What the exercise asks: Quote, word for word, every line starting at the line that contains "Fixpoint fileRows (t" and ending with the last line of the records; include both of these lines and no others.

|---|

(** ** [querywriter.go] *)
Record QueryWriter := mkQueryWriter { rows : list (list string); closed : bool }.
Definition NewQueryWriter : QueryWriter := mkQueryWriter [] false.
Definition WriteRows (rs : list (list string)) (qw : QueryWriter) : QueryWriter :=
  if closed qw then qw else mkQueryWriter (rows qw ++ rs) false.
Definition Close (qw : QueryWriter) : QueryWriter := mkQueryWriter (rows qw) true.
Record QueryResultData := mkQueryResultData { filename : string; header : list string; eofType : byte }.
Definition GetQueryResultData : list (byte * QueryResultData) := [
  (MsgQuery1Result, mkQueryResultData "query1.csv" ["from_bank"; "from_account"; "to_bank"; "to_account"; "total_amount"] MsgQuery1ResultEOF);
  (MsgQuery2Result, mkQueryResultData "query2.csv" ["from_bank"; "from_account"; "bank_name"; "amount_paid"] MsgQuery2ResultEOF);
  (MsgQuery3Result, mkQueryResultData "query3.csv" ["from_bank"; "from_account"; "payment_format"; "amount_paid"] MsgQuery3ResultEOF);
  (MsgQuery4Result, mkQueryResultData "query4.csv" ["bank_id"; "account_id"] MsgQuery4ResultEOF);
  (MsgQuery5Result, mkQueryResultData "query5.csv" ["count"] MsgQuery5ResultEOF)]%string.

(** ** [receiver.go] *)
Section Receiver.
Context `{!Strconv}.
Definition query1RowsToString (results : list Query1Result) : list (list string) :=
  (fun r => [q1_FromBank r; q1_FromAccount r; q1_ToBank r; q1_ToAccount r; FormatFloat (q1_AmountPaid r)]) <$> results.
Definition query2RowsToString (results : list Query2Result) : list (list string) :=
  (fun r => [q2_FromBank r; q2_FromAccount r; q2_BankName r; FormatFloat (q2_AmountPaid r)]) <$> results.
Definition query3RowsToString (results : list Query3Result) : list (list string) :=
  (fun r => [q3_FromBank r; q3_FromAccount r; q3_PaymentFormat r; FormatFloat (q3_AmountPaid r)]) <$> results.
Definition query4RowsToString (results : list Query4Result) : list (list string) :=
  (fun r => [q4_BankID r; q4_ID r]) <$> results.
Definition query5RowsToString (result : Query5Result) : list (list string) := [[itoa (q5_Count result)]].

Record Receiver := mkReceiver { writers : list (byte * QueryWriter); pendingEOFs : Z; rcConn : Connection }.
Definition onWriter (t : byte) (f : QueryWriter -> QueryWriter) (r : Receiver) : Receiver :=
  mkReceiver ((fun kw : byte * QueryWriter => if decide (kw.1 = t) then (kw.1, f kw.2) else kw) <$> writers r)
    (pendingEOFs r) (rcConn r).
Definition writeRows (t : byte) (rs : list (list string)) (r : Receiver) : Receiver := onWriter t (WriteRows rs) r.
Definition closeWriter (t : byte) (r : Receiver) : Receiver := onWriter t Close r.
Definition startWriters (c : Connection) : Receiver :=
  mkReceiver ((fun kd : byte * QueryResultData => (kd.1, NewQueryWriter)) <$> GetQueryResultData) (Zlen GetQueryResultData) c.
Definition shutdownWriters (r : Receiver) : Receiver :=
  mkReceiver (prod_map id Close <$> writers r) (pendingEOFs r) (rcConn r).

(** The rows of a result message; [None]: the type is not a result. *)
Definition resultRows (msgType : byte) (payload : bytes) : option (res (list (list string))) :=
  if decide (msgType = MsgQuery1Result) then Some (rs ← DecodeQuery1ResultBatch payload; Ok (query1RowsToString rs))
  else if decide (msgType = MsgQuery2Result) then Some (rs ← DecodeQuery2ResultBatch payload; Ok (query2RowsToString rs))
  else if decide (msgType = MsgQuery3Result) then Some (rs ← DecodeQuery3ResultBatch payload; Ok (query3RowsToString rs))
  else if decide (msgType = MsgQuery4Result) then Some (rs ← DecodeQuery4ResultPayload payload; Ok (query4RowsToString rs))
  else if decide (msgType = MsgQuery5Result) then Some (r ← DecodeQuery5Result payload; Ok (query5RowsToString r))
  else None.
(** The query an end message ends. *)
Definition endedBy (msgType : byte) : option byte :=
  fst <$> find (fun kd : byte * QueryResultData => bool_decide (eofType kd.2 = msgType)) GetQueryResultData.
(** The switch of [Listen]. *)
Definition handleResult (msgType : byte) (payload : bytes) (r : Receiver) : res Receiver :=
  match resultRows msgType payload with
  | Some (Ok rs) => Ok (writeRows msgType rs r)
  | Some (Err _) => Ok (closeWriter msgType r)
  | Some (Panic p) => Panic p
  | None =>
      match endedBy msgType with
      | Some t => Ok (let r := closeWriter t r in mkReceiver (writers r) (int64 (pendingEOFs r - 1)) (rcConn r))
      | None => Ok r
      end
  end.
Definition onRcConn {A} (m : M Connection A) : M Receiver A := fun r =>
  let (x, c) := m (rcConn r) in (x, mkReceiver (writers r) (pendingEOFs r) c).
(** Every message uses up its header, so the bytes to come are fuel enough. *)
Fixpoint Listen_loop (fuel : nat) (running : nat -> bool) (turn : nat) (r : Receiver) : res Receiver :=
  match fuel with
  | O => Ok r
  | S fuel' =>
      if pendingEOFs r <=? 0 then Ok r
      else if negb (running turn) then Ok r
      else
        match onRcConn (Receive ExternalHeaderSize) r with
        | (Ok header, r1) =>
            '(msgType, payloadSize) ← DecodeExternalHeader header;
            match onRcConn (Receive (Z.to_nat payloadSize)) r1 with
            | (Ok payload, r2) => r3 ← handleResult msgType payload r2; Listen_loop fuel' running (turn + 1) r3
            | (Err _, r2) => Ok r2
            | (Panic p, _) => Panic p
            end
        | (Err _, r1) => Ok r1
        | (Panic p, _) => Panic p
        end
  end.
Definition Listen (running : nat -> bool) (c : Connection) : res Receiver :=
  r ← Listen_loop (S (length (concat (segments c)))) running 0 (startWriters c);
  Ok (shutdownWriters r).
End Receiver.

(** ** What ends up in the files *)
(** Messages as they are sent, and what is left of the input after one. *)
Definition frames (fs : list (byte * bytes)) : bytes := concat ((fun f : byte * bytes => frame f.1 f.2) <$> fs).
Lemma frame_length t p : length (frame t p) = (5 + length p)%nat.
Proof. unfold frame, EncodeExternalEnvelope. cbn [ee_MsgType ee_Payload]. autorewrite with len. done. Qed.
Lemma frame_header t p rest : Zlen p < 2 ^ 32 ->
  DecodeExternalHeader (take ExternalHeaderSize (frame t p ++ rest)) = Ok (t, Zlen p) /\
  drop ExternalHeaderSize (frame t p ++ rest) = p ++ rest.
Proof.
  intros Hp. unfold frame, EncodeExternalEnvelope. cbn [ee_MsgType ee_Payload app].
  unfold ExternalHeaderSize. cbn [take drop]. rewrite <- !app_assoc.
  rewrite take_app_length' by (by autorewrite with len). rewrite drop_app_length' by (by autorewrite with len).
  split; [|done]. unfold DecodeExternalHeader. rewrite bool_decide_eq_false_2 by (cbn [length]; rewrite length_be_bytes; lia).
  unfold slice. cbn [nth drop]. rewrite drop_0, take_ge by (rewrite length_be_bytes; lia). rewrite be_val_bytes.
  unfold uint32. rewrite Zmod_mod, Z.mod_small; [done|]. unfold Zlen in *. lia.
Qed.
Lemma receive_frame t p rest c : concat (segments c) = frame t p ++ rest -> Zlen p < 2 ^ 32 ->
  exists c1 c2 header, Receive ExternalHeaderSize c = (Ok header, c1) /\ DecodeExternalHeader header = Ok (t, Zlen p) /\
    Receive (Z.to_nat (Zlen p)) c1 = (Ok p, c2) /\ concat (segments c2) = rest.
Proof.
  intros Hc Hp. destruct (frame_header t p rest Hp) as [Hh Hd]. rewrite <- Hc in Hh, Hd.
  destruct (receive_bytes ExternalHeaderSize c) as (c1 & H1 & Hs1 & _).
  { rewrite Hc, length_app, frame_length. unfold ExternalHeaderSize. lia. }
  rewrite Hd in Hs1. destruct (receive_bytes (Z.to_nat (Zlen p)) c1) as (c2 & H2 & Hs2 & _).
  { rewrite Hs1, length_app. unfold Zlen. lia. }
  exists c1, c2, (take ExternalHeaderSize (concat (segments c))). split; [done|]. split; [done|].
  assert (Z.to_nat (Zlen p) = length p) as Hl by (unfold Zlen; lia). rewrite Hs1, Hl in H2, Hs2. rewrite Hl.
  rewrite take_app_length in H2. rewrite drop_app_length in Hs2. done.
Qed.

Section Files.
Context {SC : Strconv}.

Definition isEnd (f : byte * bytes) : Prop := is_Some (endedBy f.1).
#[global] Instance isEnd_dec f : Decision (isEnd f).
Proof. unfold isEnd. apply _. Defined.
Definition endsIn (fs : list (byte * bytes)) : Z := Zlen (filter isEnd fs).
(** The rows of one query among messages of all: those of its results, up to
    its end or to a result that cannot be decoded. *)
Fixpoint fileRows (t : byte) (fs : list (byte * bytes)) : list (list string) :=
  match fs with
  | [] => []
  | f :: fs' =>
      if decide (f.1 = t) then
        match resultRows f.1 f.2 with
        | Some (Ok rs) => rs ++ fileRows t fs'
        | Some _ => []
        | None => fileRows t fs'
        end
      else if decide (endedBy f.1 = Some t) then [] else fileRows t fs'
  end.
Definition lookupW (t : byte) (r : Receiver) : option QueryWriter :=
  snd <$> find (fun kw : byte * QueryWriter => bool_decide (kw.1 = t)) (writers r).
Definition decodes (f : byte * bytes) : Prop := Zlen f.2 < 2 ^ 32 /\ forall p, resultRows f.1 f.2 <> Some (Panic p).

|---|

Task output:
Fixpoint fileRows (t : byte) (fs : list (byte * bytes)) : list (list string) :=
  match fs with
  | [] => []
  | f :: fs' =>
      if decide (f.1 = t) then
        match resultRows f.1 f.2 with
        | Some (Ok rs) => rs ++ fileRows t fs'
        | Some _ => []
        | None => fileRows t fs'
        end
      else if decide (endedBy f.1 = Some t) then [] else fileRows t fs'
  end.
Definition lookupW (t : byte) (r : Receiver) : option QueryWriter :=
  snd <$> find (fun kw : byte * QueryWriter => bool_decide (kw.1 = t)) (writers r).
Definition decodes (f : byte * bytes) : Prop := Zlen f.2 < 2 ^ 32 /\ forall p, resultRows f.1 f.2 <> Some (Panic p).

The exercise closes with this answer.